Your task
The entries below hold a line with "result_map (fun r => (SkipTypeParams" and a line with "Definition custom_mel_trait_bound := custom_trait_bound". Return those lines and all that lie between them, exactly and only.
□ □ □ □
(* ===== verification/Attributes.v ===== *)
(** * The attributes of a declaration ([derive/src/utils.rs])

    [check_attributes] rejects misplaced attributes before anything else looks at
    them; the finders then look for one kind of attribute each.  They parse the
    arguments in different ways: the checks accept a trailing comma, the finders
    do not. *)

From S2P Require Import Prelude Syntax.

Section attributes.
Context `{Syn}.

(** ** Finders *)

(** [attr.path().is_ident("codec").then(|| pred(attr.parse_args().ok()?)).flatten()];
    [pred] may panic. *)
Definition match_meta_item {M R} (parse : parser M) (pred : M -> outcome (option R)) (attr : Attribute)
    : outcome (option R) :=
  if is_ident (attr_path attr) "codec" then
    match parse_args parse attr with
    | Ok meta => pred meta
    | Err _ => Done None
    end
  else Done None.

Fixpoint find_meta_item {M R} (parse : parser M) (pred : M -> outcome (option R)) (itr : list Attribute)
    : outcome (option R) :=
  match itr with
  | [] => Done None
  | attr :: itr =>
      r ← match_meta_item parse pred attr;
      match r with
      | Some x => Done (Some x)
      | None => find_meta_item parse pred itr
      end
  end.

(** [.expect(msg)]. *)
Definition expect_ok {A E} (msg : string) (r : Result A E) : outcome A :=
  match r with Ok a => Done a | Err _ => Panic msg end.

(** The expression that [variant_index] quotes. *)
Inductive index_expr : Type :=
| IndexAttribute (byte : Z)
| IndexDiscriminant (expr : Expr)
| IndexPosition (i : Z).

Definition index_pred (meta : Meta) : outcome (option Z) :=
  match meta with
  | MetaNameValue path (ELit (LitInt v)) =>
      if is_ident path "index" then
        byte ← expect_ok "Internal error, index attribute must have been checked" (base10_parse_u8 v);
        Done (Some byte)
      else Done None
  | _ => Done None
  end.

Definition variant_index (v : Variant) (i : Z) : outcome index_expr :=
  index ← find_meta_item parse_Meta index_pred (variant_attrs v);
  Done match index with
       | Some byte => IndexAttribute byte
       | None => match variant_discriminant v with
                 | Some expr => IndexDiscriminant expr
                 | None => IndexPosition i
                 end
       end.

Definition encoded_as_pred (meta : Meta) : outcome (option (list token)) :=
  match meta with
  | MetaNameValue path (ELit (LitStr s)) =>
      if is_ident path "encoded_as" then
        ts ← expect_ok "Internal error, encoded_as attribute must have been checked" (TokenStream_from_str s);
        Done (Some ts)
      else Done None
  | _ => Done None
  end.

Definition get_encoded_as_type (field : Field) : outcome (option (list token)) :=
  find_meta_item parse_Meta encoded_as_pred (field_attrs field).

(** A predicate that looks for a word. *)
Definition word_pred {R} (word : string) (r : R) (meta : Meta) : outcome (option R) :=
  match meta with
  | MetaPath path => if is_ident path word then Done (Some r) else Done None
  | _ => Done None
  end.

(** [<#field_type as #crate_path::HasCompact>::Type]. *)
Definition has_compact_type (crate_path : Path) (ty : ast) : ast :=
  ATypePath [ty] (segments crate_path ++ [("HasCompact"%string, []); ("Type"%string, [])]).

Definition get_compact_type (field : Field) (crate_path : Path) : outcome (option ast) :=
  find_meta_item parse_Meta (word_pred "compact" (has_compact_type crate_path (field_ty field)))
    (field_attrs field).

Definition is_some {A} (o : outcome (option A)) : outcome bool :=
  r ← o; Done match r with Some _ => true | None => false end.

Definition is_compact (field : Field) : outcome bool :=
  is_some (get_compact_type field (mkPath true [("crate"%string, [])])).

Definition should_skip (attrs : list Attribute) : outcome bool :=
  is_some (find_meta_item parse_Meta (word_pred "skip" tt) attrs).

Definition has_dumb_trait_bound (attrs : list Attribute) : outcome bool :=
  is_some (find_meta_item parse_Meta (word_pred "dumb_trait_bound" tt) attrs).

(** ** The path of the crate *)

Definition DEF_CRATE : string := "parity-scale-codec".

(** [.replace('-', "_")]. *)
Fixpoint replace_dashes (s : string) : string :=
  match s with
  | EmptyString => EmptyString
  | String c s => String (if Ascii.eqb c (Ascii.ascii_of_nat 45) then Ascii.ascii_of_nat 95 else c) (replace_dashes s)
  end.

Definition crate_access : Result Ident SynError :=
  match crate_name DEF_CRATE with
  | Ok FoundItself => Ok (replace_dashes DEF_CRATE)
  | Ok (FoundName name) => Ok name
  | Err e => Err e
  end.

(** [impl Parse for CratePath], and [.map(Into::into)]. *)
Definition parse_CratePath : parser Path := fun ts =>
  match parse_keyword "crate" ts with
  | Err e => Err e
  | Ok (_, ts) =>
      match parse_punct "=" ts with
      | Err e => Err e
      | Ok (_, ts) => parse_Path ts
      end
  end.

Definition codec_crate_path_inner (attr : Attribute) : option Path :=
  if is_ident (attr_path attr) "codec" then
    match parse_args parse_CratePath attr with Ok path => Some path | Err _ => None end
  else None.

Fixpoint find_map {A B} (f : A -> option B) (l : list A) : option B :=
  match l with
  | [] => None
  | x :: l => match f x with Some b => Some b | None => find_map f l end
  end.

Definition codec_crate_path (attrs : list Attribute) : Result Path SynError :=
  match find_map codec_crate_path_inner attrs with
  | Some path => Ok path
  | None => result_map (fun ident => mkPath true [(ident, [])]) crate_access
  end.

(** ** Custom trait bounds *)

Inductive CustomTraitBound : Type :=
| SpecifiedBounds (bounds : list WherePredicate)
| SkipTypeParams (type_names : list Ident).

(** [content.peek(skip_type_params)]. *)
Definition peek_keyword (kw : string) (ts : list token) : bool :=
  match ts with TIdent i :: _ => String.eqb i kw | _ => false end.

(** [impl Parse for CustomTraitBound<N>], [name] being the keyword [N].  Tokens
    that are left in a group make the parse fail. *)
Definition parse_CustomTraitBound (name : string) : parser CustomTraitBound := fun ts =>
  match parse_keyword name ts with
  | Err e => Err e
  | Ok (_, ts) =>
      match parenthesized ts with
      | Err e => Err e
      | Ok (content, rest) =>
          if peek_keyword "skip_type_params" content then
            match parse_keyword "skip_type_params" content with
            | Err e => Err e
            | Ok (_, content) =>
                match parenthesized content with
                | Err e => Err e
                | Ok (inner, []) =>
                    result_map (fun r => (SkipTypeParams r.1, rest)) (parse_terminated parse_Ident inner)
                | Ok _ => unexpected
                end
            end
          else result_map (fun r => (SpecifiedBounds r.1, rest)) (parse_terminated parse_WherePredicate content)
      end
  end.

(** [find_meta_item(attrs.iter(), Some)]. *)
Definition custom_trait_bound (name : string) (attrs : list Attribute) : outcome (option CustomTraitBound) :=
  find_meta_item (parse_CustomTraitBound name) (fun b => Done (Some b)) attrs.

Definition custom_decode_trait_bound := custom_trait_bound "decode_bound".
Definition custom_decode_with_mem_tracking_trait_bound := custom_trait_bound "decode_with_mem_tracking_bound".
Definition custom_encode_trait_bound := custom_trait_bound "encode_bound".
Definition custom_mel_trait_bound := custom_trait_bound "mel_bound".

(** ** Fields and variants that are not skipped *)

(** [iter.filter(|x| p(x))], where [p] may panic. *)
Fixpoint filterM {A} (p : A -> outcome bool) (l : list A) : outcome (list A) :=
  match l with
  | [] => Done []
  | x :: l =>
      b ← p x;
      rest ← filterM p l;
      Done (if (b : bool) then x :: rest else rest)
  end.

Definition not_skipped (attrs : list Attribute) : outcome bool :=
  skip ← should_skip attrs; Done (negb skip).

Definition filter_skip_named (named : list Field) : outcome (list Field) :=
  filterM (fun f => not_skipped (field_attrs f)) named.

(** [.enumerate()]. *)
Definition enumerate {A} (l : list A) : list (Z * A) := zip (Z.of_nat <$> seq 0 (length l)) l.

Definition filter_skip_unnamed (unnamed : list Field) : outcome (list (Z * Field)) :=
  filterM (fun '(_, f) => not_skipped (field_attrs f)) (enumerate unnamed).

Definition try_get_variants (variants : list Variant) : outcome (Result (list Variant) SynError) :=
  data_variants ← filterM (fun v => not_skipped (variant_attrs v)) variants;
  Done (if 256 <? zlen data_variants
        then Err "Currently only enums with at most 256 variants are encodable/decodable."%string
        else Ok data_variants).

(** ** Checks *)

Definition QUOTE : string := String (Ascii.ascii_of_nat 34) EmptyString.

Definition field_error : string :=
  "Invalid attribute on field, only `#[codec(skip)]`, `#[codec(compact)]` and `#[codec(encoded_as = "
    +:+ QUOTE +:+ "$EncodeAs" +:+ QUOTE +:+ ")]` are accepted.".

Definition variant_error : string :=
  "Invalid attribute on variant, only `#[codec(skip)]` and `#[codec(index = $u8)]` are accepted.".

Definition top_error : string :=
  "Invalid attribute: only `#[codec(dumb_trait_bound)]`, `#[codec(crate = path::to::crate)]`, `#[codec(encode_bound(T: Encode))]`, `#[codec(decode_bound(T: Decode))]`, `#[codec(decode_bound_with_mem_tracking_bound(T: DecodeWithMemTracking))]` or `#[codec(mel_bound(T: MaxEncodedLen))]` are accepted as top attribute".

(** The one item of [Punctuated::<Meta, Token![,]>]. *)
Definition check_nested (error : string) (check : Meta -> Result unit SynError) (attr : Attribute)
    : Result unit SynError :=
  match parse_args (parse_terminated parse_Meta) attr with
  | Err e => Err e
  | Ok [elt] => check elt
  | Ok _ => Err error
  end.

Definition check_field_meta (elt : Meta) : Result unit SynError :=
  match elt with
  | MetaPath path => if is_ident path "skip" || is_ident path "compact" then Ok tt else Err field_error
  | MetaNameValue path (ELit (LitStr lit_str)) =>
      if is_ident path "encoded_as" then
        map_err (fun _ => "Invalid token stream"%string)
          (result_map (fun _ => tt) (TokenStream_from_str lit_str))
      else Err field_error
  | _ => Err field_error
  end.

Definition check_field_attribute (attr : Attribute) : Result unit SynError :=
  if is_ident (attr_path attr) "codec" then check_nested field_error check_field_meta attr else Ok tt.

Definition check_variant_meta (elt : Meta) : Result unit SynError :=
  match elt with
  | MetaPath path => if is_ident path "skip" then Ok tt else Err variant_error
  | MetaNameValue path (ELit (LitInt lit_int)) =>
      if is_ident path "index" then
        map_err (fun _ => "Index must be in 0..255"%string)
          (result_map (fun _ => tt) (base10_parse_u8 lit_int))
      else Err variant_error
  | _ => Err variant_error
  end.

Definition check_variant_attribute (attr : Attribute) : Result unit SynError :=
  if is_ident (attr_path attr) "codec" then check_nested variant_error check_variant_meta attr else Ok tt.

Definition check_top_meta (elt : Meta) : Result unit SynError :=
  match elt with
  | MetaPath path => if is_ident path "dumb_trait_bound" then Ok tt else Err top_error
  | _ => Err top_error
  end.

Definition check_top_attribute (attr : Attribute) : Result unit SynError :=
  if is_ident (attr_path attr) "codec"
     && negb (is_ok (parse_args (parse_CustomTraitBound "encode_bound") attr))
     && negb (is_ok (parse_args (parse_CustomTraitBound "decode_bound") attr))
     && negb (is_ok (parse_args (parse_CustomTraitBound "decode_with_mem_tracking_bound") attr))
     && negb (is_ok (parse_args (parse_CustomTraitBound "mel_bound") attr))
     && match codec_crate_path_inner attr with None => true | Some _ => false end
  then check_nested top_error check_top_meta attr
  else Ok tt.

(** [for x in l { check(x)?; }]. *)
Fixpoint for_check {A} (check : A -> Result unit SynError) (l : list A) : Result unit SynError :=
  match l with
  | [] => Ok tt
  | x :: l => match check x with Ok _ => for_check check l | Err e => Err e end
  end.

Definition check_field (field : Field) : Result unit SynError :=
  for_check check_field_attribute (field_attrs field).

Definition check_variant (variant : Variant) : Result unit SynError :=
  match for_check check_variant_attribute (variant_attrs variant) with
  | Ok _ => for_check check_field (fields_iter (variant_fields variant))
  | Err e => Err e
  end.

Definition check_attributes (input : DeriveInput) : Result unit SynError :=
  match for_check check_top_attribute (input_attrs input) with
  | Err e => Err e
  | Ok _ =>
      match input_data input with
      | DataStruct fields => for_check check_field (fields_iter fields)
      | DataEnum variants => for_check check_variant variants
      | DataUnion _ => Ok tt
      end
  end.

(** ** Other attributes *)

Definition is_lint_attribute (attr : Attribute) : bool :=
  is_ident (attr_path attr) "allow" || is_ident (attr_path attr) "deny" ||
  is_ident (attr_path attr) "forbid" || is_ident (attr_path attr) "warn".

Definition is_transparent (attrs : list Attribute) : bool :=
  existsb (fun attr =>
    is_ident (attr_path attr) "repr" &&
    match parse_args (parse_terminated parse_Meta) attr with
    | Err _ => false
    | Ok nested =>
        existsb (fun n => match n with MetaPath p => is_ident p "transparent" | _ => false end) nested
    end) attrs.
End attributes.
□ □ □ □
Worked solution
                    result_map (fun r => (SkipTypeParams r.1, rest)) (parse_terminated parse_Ident inner)
                | Ok _ => unexpected
                end
            end
          else result_map (fun r => (SpecifiedBounds r.1, rest)) (parse_terminated parse_WherePredicate content)
      end
  end.

(** [find_meta_item(attrs.iter(), Some)]. *)
Definition custom_trait_bound (name : string) (attrs : list Attribute) : outcome (option CustomTraitBound) :=
  find_meta_item (parse_CustomTraitBound name) (fun b => Done (Some b)) attrs.

Definition custom_decode_trait_bound := custom_trait_bound "decode_bound".
Definition custom_decode_with_mem_tracking_trait_bound := custom_trait_bound "decode_with_mem_tracking_bound".
Definition custom_encode_trait_bound := custom_trait_bound "encode_bound".
Definition custom_mel_trait_bound := custom_trait_bound "mel_bound".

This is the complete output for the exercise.